TEXT: Psalms 134 to 139
The text opens with a call to all servants of God to praise Him. The psalmist is overwhelmed by a sense of gratitude to God and he emphasised the need to praise Him repeatedly in a single verse: “Praise ye the LORD. Praise ye the name of the LORD; raise him, O ye servants of the LORD” (Psalm 135: 1 . Praise, an expression of gratitude to God for His marvellous deeds and manifold blessings, enriches and deepens believers’ fellowship and relationship with Him. Christ teaches that believers should always praise God, saying, “Our Father which art in heaven, Hallowed be thy name” (Matthew 6:9). To praise God is to reverence, magnify, thank and glorify Him. “Whoso offereth praise glorifieth me…” (Psalm 50:23). Believers should make praising God a habit and a pattern of life.

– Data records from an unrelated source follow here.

Lemma cdp_drain_loop_spec answers fss : forall s rest,
  Forall2 reads_as answers fss -> dr_stop s = false -> (0 <= limit -> dr_count s + blen (concat fss) < limit) ->
  exists s', cdp_drain_loop (answers ++ rest) s = cdp_drain_loop rest s' /\ drained (concat fss) (concat fss).*2 s s'.
Proof.
  intros s rest H. revert s. induction H as [|a fs answers fss Ha _ IH]; intros s Hs Hl.
  - exists s. split; [done|]. apply drained_refl.
  - cbn [concat app] in *. rewrite blen_app in Hl. pose proof (blen_nonneg fs). pose proof (blen_nonneg (concat fss)).
    assert (dr_stop s || limit_reached s = false) as Hgo.
    { rewrite Hs. unfold limit_reached. destruct (Z.leb_spec 0 limit) as [L|L]; [|done]. specialize (Hl L). cbn. apply Z.leb_gt. lia. }
    destruct a as [b wrote| |[]|[]|]; try done.
    + rewrite (drain_data fs) by done. destruct Ha as (HF & -> & _).
      pose proof (concat_frames_length _ HF).
      rewrite (drain_records_frames fs []); [|done|lia|cbn [append_file dr_count]; intros L; specialize (Hl L); lia]. cbn [mbind option_bind].
      destruct (IH (after_records fs.*2 (append_file (concat fs.*1) s))) as (s' & E & Hd); [done| |].
      { cbn [after_records append_file dr_count]. unfold blen in *. rewrite length_fmap. intros L. specialize (Hl L). lia. }
      exists s'. split; [exact E|]. rewrite fmap_app. eapply drained_trans; [apply drained_read|exact Hd].
    + cbn in Ha. subst fs. cbn [app cdp_drain_loop]. rewrite Hgo. destruct (IH s Hs) as (s' & E & Hd); [intros L; specialize (Hl L); lia|]. by exists s'.
    + cbn in Ha. subst fs. cbn [app cdp_drain_loop]. rewrite Hgo. destruct (IH (grow_buffer s) Hs) as (s' & E & Hd).
      { cbn [grow_buffer dr_count]. intros L. specialize (Hl L). lia. }
      exists s'. split; [exact E|]. destruct Hd. by split.
Qed.

(** The file is the stream: with no limit, every record that was read is in the
    file, byte for byte and in order, and was counted once, until the target
    goes away, a signal comes or a read fails; the exit code is 0 in every
    case. *)
Theorem cdp_drain_verbatim answers fss last out :
  limit < 0 -> Forall2 reads_as answers fss -> last ∈ [RdEof; RdEintr true; RdError] ->
  exists s', cdp_drain out (answers ++ [last]) = Some (0, s') /\
    dr_file s' = (fun f => f ++ concat (concat fss).*1) <$> out /\ dr_count s' = blen (concat fss) /\
    dr_total s' = written (concat fss).*2 0 /\ dr_lines s' = if quiet then [] else (concat fss).*2.
Proof.
  intros Hl H Hlast. unfold cdp_drain. destruct (cdp_drain_loop_spec answers fss (mk_drain_state BUFSZ out 0 0 [] false) [last] H) as (s' & E & [Hf Hc Ht Hli Hs]);
    [done|lia|]. rewrite E. cbn [dr_file dr_count dr_total dr_lines dr_stop] in *.
  assert (exists s2, cdp_drain_loop [last] s' = Some s2 /\ dr_file s2 = dr_file s' /\ dr_count s2 = dr_count s' /\ dr_total s2 = dr_total s' /\ dr_lines s2 = dr_lines s')
    as (s2 & -> & G1 & G2 & G3 & G4).
  { cbn [cdp_drain_loop]. rewrite Hs. unfold limit_reached. rewrite (proj2 (Z.leb_gt 0 limit)) by done. cbn [orb andb].
    rewrite !elem_of_cons in Hlast. destruct Hlast as [->|[->|[->|Hn]]]; [by eexists|by eexists|by eexists|by apply not_elem_of_nil in Hn]. }
  exists s2. split; [done|]. rewrite G1, G2, G3, G4, Hf, Hc, Ht, Hli. split; [done|]. split; [unfold blen; rewrite length_fmap; lia|]. split; [done|]. by destruct quiet.
Qed.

As it is the habit or practice of responsible children to show gratitude to their parents for their love and care, so should children of God habitually praise Him at all times and in every situation, in recognition of divine ownership, redemption, covenant relationship, favour and blessings obtained in Christ.
EXHORTATION TO PRAISE GOD FOR HIS REDEMPTIVE ACTS AND MERCY (Psalms 134:1-3; 135:1-21; 136:1-26; 103:1-5; 147: 1; 150:1-6; 1 Chronicles 23:5,30; 2 Chronicles 5:13, 14; Psalm 100:1- 5; Ephesians 5:19,20; Colossians 3:16; Revelation 19:5)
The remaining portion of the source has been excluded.